To curb wild horse populations in Wyoming and other states in the Midwest, low-flying helicopters are used to corner horses and chase them into trap pens. These methods often result in serious injuries, and often death, for the horses.

According to a press release from the American Wild Horse Campaign, even those who survive are deported to a life of captivity in government-funded holding facilities.

This week, US Reps. Dina Titus (D-NV), David Schweikert (R-AZ) and Steve Cohen (D-TN) reintroduced the bill citing not only the cruel and inhumane elements of roundups, but the taxpayer cost as well.

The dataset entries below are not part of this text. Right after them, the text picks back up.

(** ** [index_tw_refs_by_verse] and [get_tw_refs] *)

Lemma get_tw_refs_nonempty_witness :
  get_tw_refs ({[ "Genesis" := {[ "1" := {[ "1" := ["god"; "heaven"] ]} ]} ]}
               : gmap string (gmap string (gmap string (list string))))
              "Genesis" "1" "2"
  = Return [].
Proof.
  rewrite get_tw_refs_nonempty; [reflexivity|].
  intros H. apply (f_equal (fun d => d !! "Genesis")) in H.
  rewrite lookup_empty in H. discriminate H.
Defined.

Lemma row_complete_getitems (tw_ref : TwRef) :
  row_complete tw_ref = true ->
  exists book chapter verse,
    tw_ref !! "Book" = Some book /\ tw_ref !! "Chapter" = Some chapter
    /\ tw_ref !! "Verse" = Some verse.
Proof.
  unfold row_complete. rewrite !andb_true_iff, !contains_lookup.
  intros [[Hb Hc] Hv].
  destruct (tw_ref !! "Book") as [b|]; [|discriminate].
  destruct (tw_ref !! "Chapter") as [c|]; [|discriminate].
  destruct (tw_ref !! "Verse") as [v|]; [|discriminate].
  exists b, c, v. auto.
Qed.

Lemma index_tw_ref_refs_at d tw_ref :
  row_complete tw_ref = true ->
  exists d',
    index_tw_ref d tw_ref = Return d'
    /\ d' <> ∅
    /\ forall book chapter verse,
         refs_at d' book chapter verse
         = (refs_at d book chapter verse
            ++ if row_of book chapter verse tw_ref then [tw_ref] else [])%list.
Proof.
  intros Hc. destruct (row_complete_getitems _ Hc) as (b & c & v & Hb & Hch & Hv).
  unfold index_tw_ref, getitem. rewrite Hb, Hch, Hv.
  eexists. split; [reflexivity|]. split.
  { intros H. apply (f_equal (fun m => m !! b)) in H.
    rewrite lookup_insert_eq, lookup_empty in H. discriminate H. }
  intros book chapter verse. unfold refs_at, row_of.
  rewrite Hb, Hch, Hv, !contains_lookup.
  destruct (d !! b) as [by_chapter|] eqn:Ed; simpl;
    [destruct (by_chapter !! c) as [by_verse|] eqn:Ec; simpl;
     [destruct (by_verse !! v) as [refs|] eqn:Ev; simpl|]|];
    (destruct (decide (b = book)) as [<-|Hnb];
     [rewrite lookup_insert_eq, ?Ed
     |rewrite lookup_insert_ne by exact Hnb;
      rewrite (bool_decide_eq_false_2 (Some b = Some book)) by congruence;
      simpl; rewrite ?app_nil_r; reflexivity]);
    rewrite (bool_decide_eq_true_2 (Some b = Some b)) by reflexivity;
    (destruct (decide (c = chapter)) as [<-|Hnc];
     [rewrite lookup_insert_eq, ?Ec
     |rewrite lookup_insert_ne, ?lookup_empty by exact Hnc;
      rewrite (bool_decide_eq_false_2 (Some c = Some chapter)) by congruence;
      simpl; rewrite ?app_nil_r; reflexivity]);
    rewrite (bool_decide_eq_true_2 (Some c = Some c)) by reflexivity;
    (destruct (decide (v = verse)) as [<-|Hnv];
     [rewrite lookup_insert_eq, ?Ev;
      now rewrite (bool_decide_eq_true_2 (Some v = Some v))
     |rewrite lookup_insert_ne, ?lookup_empty by exact Hnv;
      rewrite (bool_decide_eq_false_2 (Some v = Some verse)) by congruence;
      simpl; rewrite ?app_nil_r; reflexivity]).
Qed.

Lemma index_tw_refs_from_refs_at tw_refs :
  forallb row_complete tw_refs = true ->
  forall d,
  exists d',
    index_tw_refs_from d tw_refs = Return d'
    /\ (d <> ∅ \/ tw_refs <> [] -> d' <> ∅)
    /\ forall book chapter verse,
         refs_at d' book chapter verse
         = (refs_at d book chapter verse
            ++ List.filter (row_of book chapter verse) tw_refs)%list.
Proof.
  induction tw_refs as [|tw_ref rest IH]; intros Hall d.
  - exists d. split; [reflexivity|]. split; [intros [H|H]; congruence|].
    intros. simpl. now rewrite app_nil_r.
  - simpl in Hall. apply andb_true_iff in Hall as [Hrow Hall].
    destruct (index_tw_ref_refs_at d tw_ref Hrow) as (d1 & E1 & Hne1 & H1).
    destruct (IH Hall d1) as (d' & E' & Hne' & H').
    exists d'. simpl. rewrite E1. split; [exact E'|]. split; [auto|].
    intros book chapter verse. rewrite H', H1, <- app_assoc. f_equal.
    simpl. destruct (row_of book chapter verse tw_ref); reflexivity.
Qed.

Lemma get_tw_refs_refs_at
    (d : gmap string (gmap string (gmap string (list TwRef))))
    (book chapter verse : string) :
  d <> ∅ -> get_tw_refs d book chapter verse = Return (refs_at d book chapter verse).
Proof.
  intros Hne. unfold get_tw_refs, refs_at, getitem.
  rewrite (truthy_dict_nonempty d Hne), contains_lookup. simpl.
  destruct (d !! book) as [by_chapter|]; simpl; [|reflexivity].
  rewrite contains_lookup.
  destruct (by_chapter !! chapter) as [by_verse|]; simpl; [|reflexivity].
  rewrite contains_lookup.
  destruct (by_verse !! verse); reflexivity.
Qed.

(** Indexing the rows and asking for a verse gives back the rows of
    that verse, in file order: the index loses no row, adds none and
    keeps the order within a verse. *)
Theorem index_then_get_tw_refs
    (tw_refs : list TwRef) (book chapter verse : string)
    (Hrows : forallb row_complete tw_refs = true)
    (Hsome : tw_refs <> []) :
  exists d,
    index_tw_refs_by_verse tw_refs = Return d
    /\ get_tw_refs d book chapter verse
       = Return (List.filter (row_of book chapter verse) tw_refs).
Proof.
  destruct (index_tw_refs_from_refs_at tw_refs Hrows ∅) as (d & E & Hne & H).
  exists d. split; [exact E|].
  rewrite get_tw_refs_refs_at by auto.
  f_equal. exact (H book chapter verse).
Qed.

Lemma index_then_get_tw_refs_witness :
  exists d,
    index_tw_refs_by_verse example_rows = Return d
    /\ get_tw_refs d "Genesis" "1" "1"
       = Return [example_row "Genesis" "1" "1" "god";
                 example_row "Genesis" "1" "1" "heaven"].
Proof.
  destruct (index_then_get_tw_refs example_rows "Genesis" "1" "1")
    as (d & E & H); [reflexivity | discriminate |].
  exists d. split; [exact E|]. rewrite H. reflexivity.
Defined.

“Tragically, these animals are subjected to taxpayer-funded helicopter roundups and removals that are all too often costly, ineffective and inhumane,” said Titus, also a member of the Congressional Animal Protection Caucus.

The ban, however, is not without proposals for alternative practices that horse advocates claim are cheaper and safer. Principal among them are fertility vaccines.

“Grounding these helicopters and utilizing more humane methods of managing wild horse populations on the range, such as fertility control vaccines, would go a long way toward protecting our wild horses and burros and saving tax dollars,” said Holly Gann Bice, director of government relations for the American Wild Horse Campaign.

Titus also expanded on the intricacies of the bill, the alternatives possible, and even cited job opportunities.

“My legislation would eliminate the use of helicopters in BLM wild horse gathers and require a report to explore the benefits of alternative aircraft for humanely gathering horses and the workforce opportunities for traditional cowboys.”

Bill advocates also emphasized the ineffectiveness of helicopter roundups.

“Helicopter roundups are a grossly inefficient use of taxpayer dollars and are ultimately counterproductive as a method of population control,” according to the release from the AWHC. “Since fiscal year 2017, the BLM has spent more than $25 million in taxpayer dollars for helicopter roundups, according to federal records. The BLM states that the cost to round up a horse from the range and warehouse the wild animal for life is up to $50,000.”

In 2021 and 2022, the BLM conducted the largest roundup in US history. The operation to remove more than 3,500 horses from the Wyoming Checkerboard region resulted in 37 deaths, including a mare who died of a ruptured uterus and horses who died after suffering broken necks and limbs.

The press release also cited a February 2022 incident in Nevada.

“A colt broke his leg while being relentlessly chased by a helicopter; footage showed the panicked young horse struggling to continue running. Eventually, after half an hour, the animal was euthanized.”

The Bureau of Land Management, who’s tasked with managing the vast majority of wild horses and burros, was sued by several prominent wild horse advocates earlier this month over the agency’s plan to eliminate 43% of designated wild horse habitat in the Red Desert area of Wyoming, eradicating one-third of the state’s wild horse population.